Но это еще считалось ответом «дипломатическим», а вот «военный дипломат», политический генерал-полковник Штыков, назначенный после капитуляции Японии членом контрольной комиссии союзников в Токио, когда журналисты его спросили: «Господин генерал, скажите, пожалуйста, как ваше имя?» – ответил вопросом на вопрос: «Какое ваше дело?»

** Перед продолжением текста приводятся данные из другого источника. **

(** * WanderMart: the mock persistence and query layer

    A shallow embedding of the service facade of the WanderMart front end
    (the module of async functions over [localStorage]) and of the entity
    types it manipulates, followed by the properties of the specification
    that concern it.

    Modelling conventions.
    - A JavaScript string is a [string]; [===] on strings is [String.eqb].
    - An optional property ([f?: T]) is an [option]; [undefined] is [None].
    - JavaScript truthiness of an optional string is [truthy]: [undefined]
      and the empty string are falsy, every other string is truthy.
    - [localStorage] holds one JSON blob per key.  The facade only ever
      stores and reloads whole typed slices, so the store is a record with
      one optional slice per key, and [JSON.parse (JSON.stringify v)] is the
      identity on the typed values.
    - [await delay(DELAY_MS)] only passes time and is left out.
    - [Date.now()] is an argument of the operations that read the clock.
    - The non-null assertion [e!] is unchecked at run time.  Where it feeds
      a field whose type is [string], the operation is only modelled for
      arguments that carry the field; elsewhere it returns [None]. *)

From Stdlib Require Import List Bool Arith ZArith Lia.
From Stdlib Require QArith.
From Stdlib Require Import Ascii String DecimalString.
Import ListNotations.

Open Scope list_scope.
Open Scope string_scope.

(** ** JavaScript primitives used by the facade *)

(** [number]: IEEE doubles in the source.  The facade stores and copies
    prices, stock, totals, ratings and likes but never computes on them. *)
Definition number : Type := QArith_base.Q.

(** Truthiness of a string value. *)
Definition truthy_string (s : string) : bool :=
  negb (String.eqb s "").

(** Truthiness of an optional string ([undefined] is falsy). *)
Definition truthy (o : option string) : bool :=
  match o with
  | Some s => truthy_string s
  | None => false
  end.

(** [a || b] where [a] is an optional string and [b] a string. *)
Definition or_else (a : option string) (b : string) : string :=
  match a with
  | Some s => if truthy_string s then s else b
  | None => b
  end.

Да что говорить о рабах Сталина, когда сам рабовладелец никак не мог решиться, как ему быть по одному вопросу, по которому он сам должен был подать пример «бдительности»: один из близких сотрудников Рузвельта, охотник за автографами знаменитых людей, попросил во время Ялтинской конференции Рузвельта, Черчилля и Сталина поставить свои подписи на советской десятирублевке. Рузвельт и Черчилль сразу это сделали, а вот Сталин, не задумываясь ставивший свои подписи под смертными приговорами миллионов своих граждан, серьезно заколебался – «а нет ли тут подвоха прожженных империалистов?» Рассказывали, что Рузвельту долго пришлось доказывать Сталину, что тут никакого злого умысла нет, да и воспользоваться подписью на бумажных деньгах тоже невозможно.

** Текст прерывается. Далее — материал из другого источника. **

Lemma skipn_past {A} (l1 : list A) x l2 :
  skipn (S (List.length l1)) (l1 ++ x :: l2) = l2.
Proof. induction l1 as [|y l1 IH]; [reflexivity | exact IH]. Qed.

Lemma firstn_upto {A} (l1 : list A) l2 :
  firstn (List.length l1) (l1 ++ l2) = l1.
Proof.
  induction l1 as [|y l1 IH]; simpl; [now destruct l2 | now rewrite IH].
Qed.

Lemma nth_past {A} (l1 : list A) x l2 d :
  nth (S (List.length l1)) (l1 ++ x :: l2) d = hd d l2.
Proof.
  induction l1 as [|y l1 IH]; [now destruct l2 | exact IH].
Qed.

Lemma not_Sources_rev (l : list string) :
  ~ In "Sources" l ->
  Forall (fun folderName => String.eqb folderName "Sources" = false) (rev l).
Proof.
  intros H. apply Forall_forall. intros x Hx. apply String.eqb_neq.
  intros ->. apply H. now apply in_rev.
Qed.

Lemma hd_rev_last {A} (l : list A) d : hd d (rev l) = last l d.
Proof.
  induction l as [|x l IH] using rev_ind; [reflexivity|].
  now rewrite rev_app_distr, last_last.
Qed.

(** What [getFrameworkStructure] computes from the segments of [dir]:
    [Sources] is looked for from the innermost segment outwards, so it is
    the last [Sources] segment that counts. *)
Lemma getFrameworkStructure_segments dir before after :
  nuclideUri.split dir = before ++ "Sources" :: after ->
  ~ In "Sources" after ->
  before <> [] ->
  getFrameworkStructure dir
  = Normal (Some {| frameworkPath := nuclideUri.path_join before;
                    frameworkName := last before "";
                    frameworkSubFolder :=
                      match after with
                      | [] => ""
                      | _ :: _ => nuclideUri.path_join after
                      end |}).
Proof.
  intros Hsplit Hafter Hbefore. unfold getFrameworkStructure.
  rewrite Hsplit, rev_app_distr. simpl rev. rewrite <- app_assoc. simpl app.
  rewrite (Array_findIndex_first _ (rev after) "Sources" (rev before));
    [| now apply not_Sources_rev | reflexivity].
  unfold Array_slice_from, Array_slice_to.
  replace (List.length (rev after) + 1) with (S (List.length (rev after))) by lia.
  assert (Hskip : skipn (S (List.length (rev after))) (rev after ++ "Sources" :: rev before)
                  = rev before).
  { apply skipn_past. }
  assert (Hfirst : firstn (List.length (rev after)) (rev after ++ "Sources" :: rev before)
                   = rev after).
  { apply firstn_upto. }
  assert (Hnth : nth (S (List.length (rev after))) (rev after ++ "Sources" :: rev before) ""
                 = last before "").
  { rewrite nth_past. apply hd_rev_last. }
  rewrite Hskip, Hfirst, Hnth, !rev_involutive.
  destruct before as [|b before]; [congruence|]. simpl nuclideUri.join at 1. simpl cbind.
  destruct after as [|a after]; [reflexivity|].
  assert (Hlen : Nat.eqb (List.length (rev (a :: after))) 0 = false).
  { apply Nat.eqb_neq. rewrite length_rev. simpl. lia. }
  rewrite Hlen. reflexivity.
Qed.

(** C9 (as the code has it).  For every directory whose segments contain
    [Sources], with a segment before it, [getFrameworkStructure] returns a
    structure whose [frameworkSubFolder] is the path of all the segments
    after the last [Sources], the directory's own last segment included;
    it is the empty string exactly when [Sources] is the last segment of
    the directory. *)
Theorem C9_frameworkSubFolder_is_what_follows_Sources :
  forall (dir : string) (before after : list string),
    nuclideUri.split dir = before ++ "Sources" :: after ->
    ~ In "Sources" after ->
    before <> [] ->
    exists st,
      getFrameworkStructure dir = Normal (Some st) /\
      frameworkSubFolder st
      = match after with [] => "" | _ :: _ => nuclideUri.path_join after end /\
      (frameworkSubFolder st = "" <-> after = []).
Proof.
  intros dir before after Hsplit Hafter Hbefore.
  eexists. split; [apply (getFrameworkStructure_segments dir before after); assumption|].
  simpl.
  split; [reflexivity|]. destruct after as [|a after].
  - split; reflexivity.
  - split; [|discriminate]. intros H.
    now apply nuclideUriFacts.path_join_not_empty in H.
Qed.

(** C9, the claim as written, fails: for the directory [Fwk/Sources/Fwk],
    directly under [Sources/<name>], the sub folder is [Fwk] and not the
    empty string. *)
Lemma C9_counterexample :
  exists st,
    getFrameworkStructure "Fwk/Sources/Fwk" = Normal (Some st) /\
    frameworkSubFolder st = "Fwk" /\
    frameworkSubFolder st <> "".
Proof.
  eexists. split; [reflexivity|]. simpl. split; [reflexivity | discriminate].
Qed.

(** The theorem of C9 at the directory [App/Fwk/Sources/Sub/Deep]. *)
Lemma C9_witness :
  (nuclideUri.split "App/Fwk/Sources/Sub/Deep" = ["App"; "Fwk"] ++ "Sources" :: ["Sub"; "Deep"]
   /\ ~ In "Sources" ["Sub"; "Deep"] /\ ["App"; "Fwk"] <> [])
  /\ exists st,
      getFrameworkStructure "App/Fwk/Sources/Sub/Deep" = Normal (Some st) /\
      frameworkSubFolder st = "Sub/Deep" /\
      (frameworkSubFolder st = "" <-> ["Sub"; "Deep"] = []).
Proof.
  assert (H1 : nuclideUri.split "App/Fwk/Sources/Sub/Deep"
               = ["App"; "Fwk"] ++ "Sources" :: ["Sub"; "Deep"]) by reflexivity.
  assert (H2 : ~ In "Sources" ["Sub"; "Deep"]).
  { simpl. intros [H|[H|[]]]; discriminate. }
  assert (H3 : ["App"; "Fwk"] <> @nil string) by discriminate.
  split; [auto|].
  exact (C9_frameworkSubFolder_is_what_follows_Sources
           "App/Fwk/Sources/Sub/Deep" ["App"; "Fwk"] ["Sub"; "Deep"] H1 H2 H3).
Defined.

(* ===================================================================== *)
(** ** Header of a source file                                            *)
(* ===================================================================== *)

Section HeaderFacts.
Context {utils : Utils} {host : Host}.

Lemma searchHeaderFolder_unfold st basename headerFolder :
  searchHeaderFolder st basename headerFolder
  = searchFileWithBasename
      (nuclideUri.path_join
         [frameworkPath st; headerFolder; frameworkName st; frameworkSubFolder st])
      basename isHeaderFile.
Proof. reflexivity. Qed.

Lemma searchHeaderFolder_resolves st basename headerFolder :
  exists found, searchHeaderFolder st basename headerFolder = Resolved found.
Proof. rewrite searchHeaderFolder_unfold. apply searchFileWithBasename_resolves. Qed.

(** The framework fallback, once the structure is known: the result of
    the [Headers] probe if it is not null, else that of the
    [PrivateHeaders] probe. *)
Lemma fromFramework_probes src st inHeaders inPrivate :
  getFrameworkStructure (nuclideUri.dirname src) = Normal (Some st) ->
  searchHeaderFolder st (getFileBasename src) "Headers" = Resolved inHeaders ->
  searchHeaderFolder st (getFileBasename src) "PrivateHeaders" = Resolved inPrivate ->
  getRelatedHeaderForSourceFromFramework src
  = Resolved (match inHeaders with Some h => Some h | None => inPrivate end).
Proof.
  intros Hst HH HP. unfold getRelatedHeaderForSourceFromFramework.
  rewrite Hst. simpl. rewrite HH, HP. simpl.
  unfold findNotNull. simpl.
  destruct inHeaders as [h|]; [reflexivity|]. simpl. now destruct inPrivate.
Qed.

(** C7.  In the framework fallback of [getRelatedHeaderForSource], the
    result of the [Headers] probe is returned whenever it finds a header,
    whatever the [PrivateHeaders] directory holds: when both hold a
    matching header, [Headers] takes priority. *)
Theorem C7_Headers_before_PrivateHeaders :
  forall (src : string) (st : FrameworkStructure) (inHeaders : string),
    searchFileWithBasename (nuclideUri.dirname src) (getFileBasename src) isHeaderFile
    = Resolved None ->
    getFrameworkStructure (nuclideUri.dirname src) = Normal (Some st) ->
    searchHeaderFolder st (getFileBasename src) "Headers" = Resolved (Some inHeaders) ->
    getRelatedHeaderForSourceFromFramework src = Resolved (Some inHeaders) /\
    getRelatedHeaderForSource src = Resolved (Some inHeaders).
Proof.
  intros src st inHeaders Hdir Hst HH.
  destruct (searchHeaderFolder_resolves st (getFileBasename src) "PrivateHeaders")
    as [inPrivate HP].
  pose proof (fromFramework_probes src st (Some inHeaders) inPrivate Hst HH HP) as H.
  split; [exact H|].
  unfold getRelatedHeaderForSource. rewrite Hdir. simpl. exact H.
Qed.

(** C3 (as the code has it).  For every file [f] whose directory lists
    an entry [h] that is a header with the basename of [f], and lists no
    such entry before [h], [getRelatedHeaderForSource f] resolves to [h]
    in that directory. *)
Theorem C3_first_header_of_the_directory :
  forall (f h : string) (before after : list string),
    listing (nuclideUri.dirname f) = Some (before ++ h :: after) ->
    isHeaderFile h = true ->
    getFileBasename h = getFileBasename f ->
    Forall (fun e => ~ (isHeaderFile e = true /\ getFileBasename e = getFileBasename f))
           before ->
    getRelatedHeaderForSource f
    = Resolved (Some (nuclideUri.path_join [nuclideUri.dirname f; h])).
Proof.
  intros f h before after Hlist Hh Hb Hbefore.
  unfold getRelatedHeaderForSource. rewrite searchFileWithBasename_unfold, Hlist.
  rewrite searchFiles_first; [reflexivity | | ].
  - apply Forall_forall. intros e He.
    rewrite Forall_forall in Hbefore. specialize (Hbefore e He).
    unfold selects. destruct (isHeaderFile e); [|reflexivity]. simpl.
    apply String.eqb_neq. intros Heq. apply Hbefore. auto.
  - unfold selects. rewrite Hh, Hb. apply String.eqb_refl.
Qed.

Страх – вернейший метод правления при тиранической системе, а доктрина «революционной бдительности» – это школа воспитания страха, которая функционирует постоянно, везде и во всем и которую советский человек никогда не кончает. Медицина знает манию преследования, как стихийную душевную болезнь отдельных лиц, а вот манию преследования гигантского государства в целом изобрел и искусственно привил Сталин своему народу именно через школу «бдительности». Сталин, как марксист, делил человечество только на два класса: на шпионов и их нанимателей. Эту доктрину он перенес даже на собственную партию: ко времени ежовщины в партии было около двадцати тысяч большевиков с дореволюционным стажем. Из них Сталин расстрелял около девятнадцати тысяч человек. У каждого из них, как правило, стояло обвинение: шпионаж. Все ближайшие соратники Ленина были пропущены через суды: у каждого из них стояло обвинение: шпионаж. После суда над Зиновьевым и Каменевым чекист высокого класса Агранов с деланным возмущением рассказал нашему профессору Пионтковскому, что «негодяй Зиновьев обвинил Ленина в шпионаже в пользу Германии», дал показания, что он брал в «Социальном Институте» Парвуса деньги для издания и отправки в Россию ленинского журнала «Социал-демократ» и другой литературы, но что это он делал по поручению Ленина. Совершенно ясно, что это не Зиновьев, а Сталин обвинял Ленина. Впрочем, Сталин же через своего помощника Товстуху впервые и опубликовал письма Ленина к Ганецкому (посреднику между ним и Парвусом) с требованием денег из-за границы; это было, когда Сталин узнал о «Завещании» Ленина насчет его снятия (см. журнал «Пролетарская революция», № 9, 1923). Так что вполне возможно, что в следственном деле Зиновьева и Каменева лежали их показания о шпионаже самого Ленина в пользу Германии (недаром судебные и следственные дела Зиновьева и Каменева уничтожены).